Second, law enforcement will be able to detect multiple identities and counter identity fraud. By matching biometric data, like fingerprints, they will be able to scan and detect information in existing databases. That will immediately flag cases of fraudulent or multiple identity to police or border guards.
Third, under our proposals, police will be able to carry out rapid and effective police checks within a territory. When verifying the identity of a third-country national, they can get access to the identity data of persons recorded in all EU information systems and detect any multiple identities.
These checks are a major part of our work to lift internal border restrictions and get "back to Schengen". You can't run the risk of people disappearing into an information black hole once they are within the shared Schengen space.
The proposal also streamlines the rules for police officers - conducting investigations in cases of serious crime or terrorism - to access information on third-country nationals in non-law-enforcement databases such as Eurodac or the future Entry-Exit System.
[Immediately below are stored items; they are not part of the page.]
(** * Upstream dispatch pipeline of codex-openai-wrapper

    A shallow embedding of [src/upstream.ts] ([generateSessionId],
    [startUpstreamRequest]) and of [getBaseInstructions] from the
    instructions module, followed by the properties the specification
    states about them.

    Conventions.
    - A JavaScript string is represented by the sequence of bytes of its
      UTF-8 encoding (a Rocq [string]), so [TextEncoder.encode] is the
      map from characters to their codes.
    - A JavaScript value that can be [undefined] is an [option]: [None]
      is [undefined].
    - The collaborators whose sources are not part of the translated
      files ([getRefreshedAuth], [refreshAccessToken], [normalizeModelName],
      the KV store, the network) are fields of a [World] record; every
      call made by the orchestrator is recorded in a trace. *)

From Stdlib Require Import ZArith List String Ascii Bool Lia.
From Stdlib Require Import DecimalString.
Import ListNotations.
Local Open Scope string_scope.
Local Open Scope Z_scope.

Set Implicit Arguments.

(* ================================================================= *)
(** ** JSON data and the JavaScript operations applied to it *)

(** Values produced by [JSON.parse] / accepted by [JSON.stringify].
    Numbers are restricted to integers; the fields of an object are
    listed in property order. *)
#[warnings="-register-all"]
Inductive Json : Type :=
| JNull
| JBool (b : bool)
| JNum (n : Z)
| JStr (s : string)
| JArr (items : list Json)
| JObj (fields : list (string * Json)).

(** A JavaScript value: [None] is [undefined]. *)
Definition JsValue : Type := option Json.

(** [!!s] on a string: the empty string is falsy. *)
Definition str_truthy (s : string) : bool :=
  match s with EmptyString => false | String _ _ => true end.

(** Truthiness of an optional string ([undefined] and [""] are falsy). *)
Definition ostr_truthy (o : option string) : bool :=
  match o with Some s => str_truthy s | None => false end.

(** Truthiness of a JSON value. *)
Definition json_truthy (v : Json) : bool :=
  match v with
  | JNull => false
  | JBool b => b
  | JNum n => negb (n =? 0)
  | JStr s => str_truthy s
  | JArr _ => true
  | JObj _ => true
  end.

Definition truthy (v : JsValue) : bool :=
  match v with Some j => json_truthy j | None => false end.

(** [typeof v === "object"]: objects, arrays and [null]. *)
Definition typeof_object (v : JsValue) : bool :=
  match v with
  | Some JNull | Some (JArr _) | Some (JObj _) => true
  | _ => false
  end.

(** [a || b] and [a && b] on JavaScript values. *)
Definition js_or (a b : JsValue) : JsValue := if truthy a then a else b.
Definition js_and (a b : JsValue) : JsValue := if truthy a then b else a.

(** [s || d] for an optional string and a string default. *)
Definition ostr_or (o : option string) (d : string) : string :=
  match o with
  | Some s => if str_truthy s then s else d
  | None => d
  end.

Fixpoint assoc (k : string) (fs : list (string * Json)) : JsValue :=
  match fs with
  | [] => None
  | (k', v) :: rest => if String.eqb k k' then Some v else assoc k rest
  end.

(** What a script can throw: an [Error] instance with its [message], or
    any other value, given by the text [String(e)] yields for it. *)
Inductive Thrown : Type :=
| ErrorInstance (message : string)
| NonError (asString : string).

(** Outcome of an operation that either returns or throws. *)
Inductive JsResult (A : Type) : Type :=
| Val (a : A)
| Throw (e : Thrown).
Arguments Val {A} a.
Arguments Throw {A} e.

(** Property read [v.k] for a name [k] that no prototype defines:
    a [TypeError] on [null], the own field of an object, [undefined] on
    anything else. *)
Definition get_prop (v : Json) (k : string) : JsResult JsValue :=
  match v with
  | JNull =>
      Throw (ErrorInstance
        ("Cannot read properties of null (reading '" ++ k ++ "')"))
  | JObj fs => Val (assoc k fs)
  | _ => Val None
  end.

(* ================================================================= *)
(** ** Number and string rendering *)

Definition lower_hex_digits : string := "0123456789abcdef".

Definition hex_digit (d : Z) : string :=
  match String.get (Z.to_nat d) lower_hex_digits with
  | Some c => String c EmptyString
  | None => EmptyString
  end.

(** [n.toString(16)] for a non-negative integer; [fuel] bounds the
    number of digits. *)
Fixpoint toString16_fuel (fuel : nat) (n : Z) : string :=
  match fuel with
  | O => EmptyString
  | S f =>
      if n <? 16 then hex_digit n
      else toString16_fuel f (n / 16) ++ hex_digit (n mod 16)
  end.

Definition toString16 (n : Z) : string :=
  toString16_fuel (S (Z.to_nat (Z.log2 n))) n.

Fixpoint repeat_string (k : nat) (pad : string) : string :=
  match k with
  | O => EmptyString
  | S k' => pad ++ repeat_string k' pad
  end.

(** [s.padStart(n, pad)] for a one-character [pad]. *)
Definition padStart (s : string) (n : nat) (pad : string) : string :=
  repeat_string (n - String.length s) pad ++ s.

(** Decimal rendering of an integer, as [String(n)] gives it. *)
Definition Z_to_string (n : Z) : string :=
  NilZero.string_of_int (Z.to_int n).

(** String literal of [JSON.stringify]: quotes and backslashes are
    escaped, control characters are written with their short escape or
    as [\u00XX]. *)
Definition escape_char (c : ascii) : string :=
  let n := Z.of_nat (nat_of_ascii c) in
  if n =? 34 then "\" ++ String c EmptyString
  else if n =? 92 then "\\"
  else if n =? 8 then "\b"
  else if n =? 9 then "\t"
  else if n =? 10 then "\n"
  else if n =? 12 then "\f"
  else if n =? 13 then "\r"
  else if n <? 32 then "\u00" ++ hex_digit (n / 16) ++ hex_digit (n mod 16)
  else String c EmptyString.

Fixpoint escape_string (s : string) : string :=
  match s with
  | EmptyString => EmptyString
  | String c rest => escape_char c ++ escape_string rest
  end.

Definition dquote : string := String (ascii_of_nat 34) EmptyString.

Definition quote (s : string) : string := dquote ++ escape_string s ++ dquote.

Fixpoint JSON_stringify (v : Json) : string :=
  match v with
  | JNull => "null"
  | JBool true => "true"
  | JBool false => "false"
  | JNum n => Z_to_string n
  | JStr s => quote s
  | JArr items => "[" ++ String.concat "," (map JSON_stringify items) ++ "]"
  | JObj fields =>
      "{" ++ String.concat ","
               (map (fun kv => let '(k, x) := kv in
                               quote k ++ ":" ++ JSON_stringify x) fields)
          ++ "}"
  end.

(* ================================================================= *)
(** ** SHA-256 ([crypto.subtle.digest("SHA-256", ...)])

    Words are integers in [0, 2^32); additions wrap around. *)
Module SHA256.

Definition wmod : Z := 4294967296.

Definition w32 (x : Z) : Z := x mod wmod.
Definition add32 (a b : Z) : Z := (a + b) mod wmod.
Definition not32 (x : Z) : Z := Z.lxor x 4294967295.
Definition rotr (n x : Z) : Z :=
  Z.lor (Z.shiftr x n) (w32 (Z.shiftl x (32 - n))).
Definition shr (n x : Z) : Z := Z.shiftr x n.

Definition Ch (x y z : Z) : Z := Z.lxor (Z.land x y) (Z.land (not32 x) z).
Definition Maj (x y z : Z) : Z :=
  Z.lxor (Z.lxor (Z.land x y) (Z.land x z)) (Z.land y z).
Definition Sigma0 (x : Z) : Z := Z.lxor (Z.lxor (rotr 2 x) (rotr 13 x)) (rotr 22 x).
Definition Sigma1 (x : Z) : Z := Z.lxor (Z.lxor (rotr 6 x) (rotr 11 x)) (rotr 25 x).
Definition sigma0 (x : Z) : Z := Z.lxor (Z.lxor (rotr 7 x) (rotr 18 x)) (shr 3 x).
Definition sigma1 (x : Z) : Z := Z.lxor (Z.lxor (rotr 17 x) (rotr 19 x)) (shr 10 x).

(** The constants are derived from the primes, as the standard defines
    them: the first 32 bits of the fractional parts of the cube roots
    (round constants) and of the square roots (initial registers). *)
Definition is_prime (n : nat) : bool :=
  forallb (fun d => negb (Nat.eqb (Nat.modulo n d) 0)) (seq 2 (n - 2)).

(** The primes from 2 to 311: the first sixty-four. *)
Definition primes : list Z := map Z.of_nat (filter is_prime (seq 2 310)).

(** Integer cube root, one bit at a time from bit [bits - 1] down. *)
Fixpoint cube_root_bits (bits : nat) (n r : Z) : Z :=
  match bits with
  | O => r
  | S b =>
      let c := r + 2 ^ Z.of_nat b in
      cube_root_bits b n (if c * c * c <=? n then c else r)
  end.

Definition cube_root_fraction (p : Z) : Z :=
  w32 (cube_root_bits 40 (p * 2 ^ 96) 0).

Definition square_root_fraction (p : Z) : Z :=
  w32 (Z.sqrt (p * 2 ^ 64)).

Definition K : list Z := Eval vm_compute in map cube_root_fraction primes.

(** The eight working registers. *)
Record Regs : Type := mkRegs
  { ra : Z; rb : Z; rc : Z; rd : Z; re : Z; rf : Z; rg : Z; rh : Z }.

Definition regs_of_list (l : list Z) : Regs :=
  match l with
  | a :: b :: c :: d :: e :: f :: g :: h :: _ => mkRegs a b c d e f g h
  | _ => mkRegs 0 0 0 0 0 0 0 0
  end.

Definition H0 : Regs :=
  Eval vm_compute in regs_of_list (map square_root_fraction (firstn 8 primes)).

(** Big-endian bytes of a 32-bit word and of a 64-bit length. *)
Definition byte_at (k : Z) (x : Z) : Z := Z.land (Z.shiftr x k) 255.
Definition be32 (x : Z) : list Z :=
  [byte_at 24 x; byte_at 16 x; byte_at 8 x; byte_at 0 x].
Definition be64 (x : Z) : list Z :=
  [byte_at 56 x; byte_at 48 x; byte_at 40 x; byte_at 32 x] ++ be32 x.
Security consistently ranks among the major concern European citizens express. If you asked our citizens today, they'd probably expect that these checks were happening already.
But some of these things are not possible today. Or they are technically possible, but so awkward or lengthy that they aren't done. That needs to change.
I would just stress the point on data protection that Dimitris has made. These proposals are all made within a sound legal framework, one that builds in data protection by design.
We are not proposing here to collect new data; we are not putting all our data into one big pool; existing access and data protection rules continue to apply. Indeed, in some cases access will be more streamlined and more proportionate.
We have been consulting for some time, and our proposals have taken account of helpful input from the EU Data Protection Supervisor, and the Fundamental Rights Agency.
By managing our data better we can enhance security and protect our borders.
Of course, this is not the only way we are helping Member States keep their citizens secure. Today's Security Union report provides updates on several other elements.
The Passenger Name Record Directive is a central plank of our strategy to share information against terrorism, but seven Member States are still not sufficiently advanced in their preparations. We are in contact with these countries to make sure that all have their Passenger Name Record system in place by May 2018.
We continue to implement measures to support the protection of public spaces; we had a meeting of experts from across the EU, the High Risk Security Network, in November, and there is a first meeting with private sector operators next week, covering topics including car rental.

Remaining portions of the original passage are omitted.